Many slip into despair at the problems of the world, and the decline we see around us—in our churches, our families, or our own bodies—can lead to our feeling distraught. But is it not true that we are so quick to measure what is happening in our world according to the fleeting time-scales of our own passing lives rather than by the eternal goodness of God who is writing a story in which everything will be beautiful in its time?
The call to follow Christ is a call to steadfastness and immovability (1 Cor. 15:58). Elsewhere, the Apostle Paul includes such resoluteness as part of the very essence of Christian maturity (Eph. 4:13–14).
To be constant, sure, and steady is what it means to be a grown-up believer as opposed to being a childish believer. Mature Christians are calm in the midst of storms of change: “that we may no longer be children, tossed to and fro by the waves and carried about by every wind of doctrine, by human cunning, by craftiness in deceitful schemes” (Eph. 4:14). One of the places that such constancy comes from in the Christian life is from knowing who we are in Christ and, ironically, from knowing that in a world of winds we too are a mist, a vapor.
I want to suggest that knowing your place in the world and your times in God’s hands provides the most wonderful ballast when all around us is tumult and chaos. Mature believers know who God is, and so they know their place in the times in which they live.
This perspective comes from the book of Ecclesiastes. One of the most helpful things to know in reading the book is that the Hebrew word hebel, often translated as “meaningless” (NIV) or “vanity” (ESV), is far better rendered “mist, vapor, shadow.” The idea is not that everything is meaningless or vain in the sense that everything has no purpose and life has no value. Rather, the book of Ecclesiastes is a long meditation on what the whole Bible recognizes about human life: “Man is like a breath [hebel]; his days are like a passing shadow” (Ps. 144:4). The genius of Ecclesiastes, however, is to set our brevity in the context of God’s eternity. Its stunning surprise is that the more we come to terms with how we are like the morning mist—here one moment and gone the next, whispers spoken on the wind—the more we are free to enjoy life for the good gift from God that it is. This happens the more we are astounded at the constancy of God. He is not like us. He is the Creator and the Judge of all the earth: “For God will bring every deed into judgment, with every secret thing, whether good or evil” (Eccl. 12:14).

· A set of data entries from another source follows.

(** C24. The task of a received buffer does what the message format says.  A
    message of at most 56 bytes goes to the command handler.  Anything else is
    reported to the host with its status: in a new buffer, if there is one
    for the 13 bytes (without one nothing is sent); the report leaves at once when
    the driver is idle and the endpoint free (the first pending message then
    goes to the end of its queue), waits in the driver when the
    endpoint is busy, and is pending when the driver has a message already.  In
    every case the task is gone and its buffer free again: the allocator is
    left exactly as these steps say. *)
Theorem hci_task_outcome fuel s a done tx pend f p ts :
  10003 <= Z.of_nat fuel -> hci_inv s a done tx pend -> h_tasks s = (f, p) :: ts ->
  exists s' a' done' tx' pend', run_task fuel s = Some s' /\ hci_inv s' a' done' tx' pend' /\ h_tasks s' = ts /\
    match parse_message (message_in (h_mem s) p) with
    | inl (type, n, data) =>
        h_cmds s' = h_cmds s ++ [(type, n, data)] /\
        a' = (abs_free p a).2 /\ done' = done /\ tx' = tx /\ pend' = pend
    | inr st =>
        h_cmds s' = h_cmds s /\
        let report := frame ZBHCI_CMD_ACKNOWLEDGE 4 (ack_type (message_in (h_mem s) p) st ++ [st; 0]) in
        let '(q, a1) := abs_allocate 13 a in
        if q =? 0 then a' = (abs_free p a).2 /\ done' = done /\ tx' = tx /\ pend' = pend
        else match tx with
        | [] =>
            if (usbhw_is_ep_busy CDC_TX_EPNUM (h_usb s)).1 =? 0 then
              a' = (abs_free p (abs_free q a1).2).2 /\ done' = done ++ [report] /\ tx' = [] /\ pend' = rotate pend
            else a' = (abs_free p a1).2 /\ done' = done /\ tx' = [(q, report)] /\ pend' = pend
        | _ => a' = (abs_free p a1).2 /\ done' = done /\ tx' = tx /\ pend' = pend ++ [(q, report)]
        end
    end.
Proof.
  intros Hf Hi Ht. destruct (task_spec fuel Hf s a done tx pend f p ts Hi Ht) as (s' & a' & done' & tx' & pend' & E & Hi' & Et & _ & _ & Ho).
  exists s', a', done', tx', pend'. split; [done|]. split; [done|]. split; [done|]. rewrite ack_bytes_eq in Ho.
  pose proof (check_parse (h_mem s) p) as Hp. destruct (parse_message _) as [[[t n] d]|st].
  - cbv zeta in Ho. destruct Hp as (Ec & Et1 & En & Ed). rewrite Ec, Et1, En, Ed in Ho. exact Ho.
  - destruct Hp as [Ec Hz]. rewrite Ec, (proj2 (Z.eqb_neq st 0) Hz) in Ho. destruct Ho as (Ecm & r & a2 & -> & Ho & Hep). split; [done|].
    cbv zeta. by apply report_out with r.
Qed.

(** C23. A message of at most 56 bytes, sent by an idle interface, is one packet; the
    packet, at the other end, comes out of the poll and the task as the message
    that was sent. *)
Theorem hci_message_roundtrip fuel s a done pend type n data :
  10003 <= Z.of_nat fuel -> hci_inv s a done [] pend ->
  0 <= type < 65536 -> 0 <= n <= 56 -> bytes data -> Z.of_nat (length data) = n ->
  ~ no_buffer a (n + 9) -> (usbhw_is_ep_busy CDC_TX_EPNUM (h_usb s)).1 = 0 ->
  exists s' packet, zbhciTx fuel type n data s = Some (ZBHCI_TX_SUCCESS, s') /\
    fifo_out (u_tr (h_usb s')) = fifo_out (u_tr (h_usb s)) ++ packet /\ usbcdc_isAvailable s' = true /\
    forall r ar doner txr pendr, hci_inv r ar doner txr pendr ->
      h_tasks r = [] -> lastIndex (cdc_v r) = 0 -> ~ no_buffer ar RX_BUF_LEN ->
      packet_waits (h_usb r) = true -> packet_bytes (h_usb r) = packet ->
      exists r', hci_run fuel [OpPoll; OpTask] r = Some r' /\
        h_cmds r' = h_cmds r ++ [(type, n, data)] /\ h_tasks r' = [].
Proof.
  intros Hf Hi Ht Hn Hd Hl Hbuf Hfree. unfold zbhciTx.
  destruct (txMsg_spec fuel Hf s a done [] pend type n data Hi ltac:(lia) Hd)
    as (r & s' & a' & done' & tx' & pend' & E & Hi' & Ho & _ & Hidle & _).
  assert (Hout : r = ZBHCI_TX_SUCCESS /\ tx' = [] /\ done' = done ++ [frame type n data]).
  { destruct Ho as [Hbad|_ Hbad|p a' d' t' p' _ _ _ _ Hb|p _ _ _ Hbad]; try done; [unfold TX_BUF_LEN in Hbad; lia|].
    rewrite (Hidle eq_refl eq_refl Hfree ltac:(lia)) in *.
    destruct Hb as [(_ & _ & Hbad & _)|(q & bs & [= <- <-] & _ & -> & _ & _)]; done. }
  destruct Hout as (-> & -> & ->). exists s', (frame type n data). split; [done|]. split; [|split].
  - rewrite (hi_wire _ _ _ _ _ Hi'), (hi_wire _ _ _ _ _ Hi), concat_app. cbn. by rewrite !app_nil_r.
  - unfold usbcdc_isAvailable. destruct (hi_tx _ _ _ _ _ Hi') as [-> _]. done.
  - clear -Hf Ht Hn Hl H1 H5 H6. intros r a done tx pend Hi Hts Hx Hbuf Hw Hp.
    assert (Hlen : packet_len (h_usb r) = n + 7).
    { apply (f_equal (fun l => Z.of_nat (length l))) in Hp. rewrite length_frame in Hp by lia.
      unfold packet_bytes in Hp. rewrite length_rx_bytes in Hp. pose proof (packet_len_range (h_usb r)). lia. }
    destruct (poll_spec fuel Hf r a done tx pend Hi) as [(Hno & _)|(r1 & a1 & d1 & t1 & p1 & E1 & Hi1 & _ & Ho)];
      [unfold packet_fits, RX_BUF_LEN; lia|done|].
    destruct Ho as (Ec1 & _ & Ho). rewrite Hw in Ho. destruct Ho as [[_ Ho] Hb]. rewrite Hlen, Hx in *.
    cbn [load_bytes app Z.to_nat] in Hb.
    rewrite (proj2 (Z.eqb_neq (n + 7) CDC_TXRX_EPSIZE)), Hts in Ho by (unfold CDC_TXRX_EPSIZE; lia). destruct Ho as [Ets _].
    destruct (task_spec fuel Hf r1 a1 d1 t1 p1 _ _ [] Hi1 Ets) as (r2 & a2 & d2 & t2 & p2 & E2 & _ & Et2 & _ & _ & Ho).
    exists r2. cbn [hci_run hci_step]. rewrite E1. cbn [mbind option_bind]. rewrite E2. split; [done|]. split; [|done].
    pose proof (check_parse (h_mem r1) (rxBuf (cdc_v r))) as Hc.
    assert (Em : message_in (h_mem r1) (rxBuf (cdc_v r)) =
      frame type n data ++ load_bytes (h_mem r1) (rxBuf (cdc_v r) + (n + 7)) (Z.to_nat (57 - n))).
    { unfold message_in. replace 64%nat with (Z.to_nat (0 + (n + 7)) + Z.to_nat (57 - n))%nat by lia.
      rewrite load_bytes_app, Hb, Hp. do 2 f_equal. lia. }
    rewrite Em, parse_frame in Hc by done. destruct Hc as (Ec & Et & En & Ed).
    cbv zeta in Ho. rewrite Ec, En, Et, Ed in Ho. destruct Ho as [-> _]. by rewrite Ec1.
Qed.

Consider the poetic beauty of the opening words: “For everything there is a season, and a time for every matter under heaven” (3:1). These seasons and times are then outlined with a literary technique that puts extreme opposites side by side as a way of including all the elements that might lie between them. They are totalizing expressions, a way of saying that there is a time for every single type of activity. So the words “a time to be born, and a time to die” (3:2) mean not just that there is a time for the beginning and the end of life, but so too there is a time for all else that takes place between these decisive moments. The poetry continues with these polar opposites, all with the implication that so much of these seasons of life are beyond our control or our planning. They roll into our lives and out again, we experience these changes, we are bound up in a web of relationships with others who come and go, and we ourselves come and go. Everything is always changing, all the time, from the moment we arrive on earth until the time arrives for us to depart.
Already here, in these verses, the implication is that all this is in God’s hands.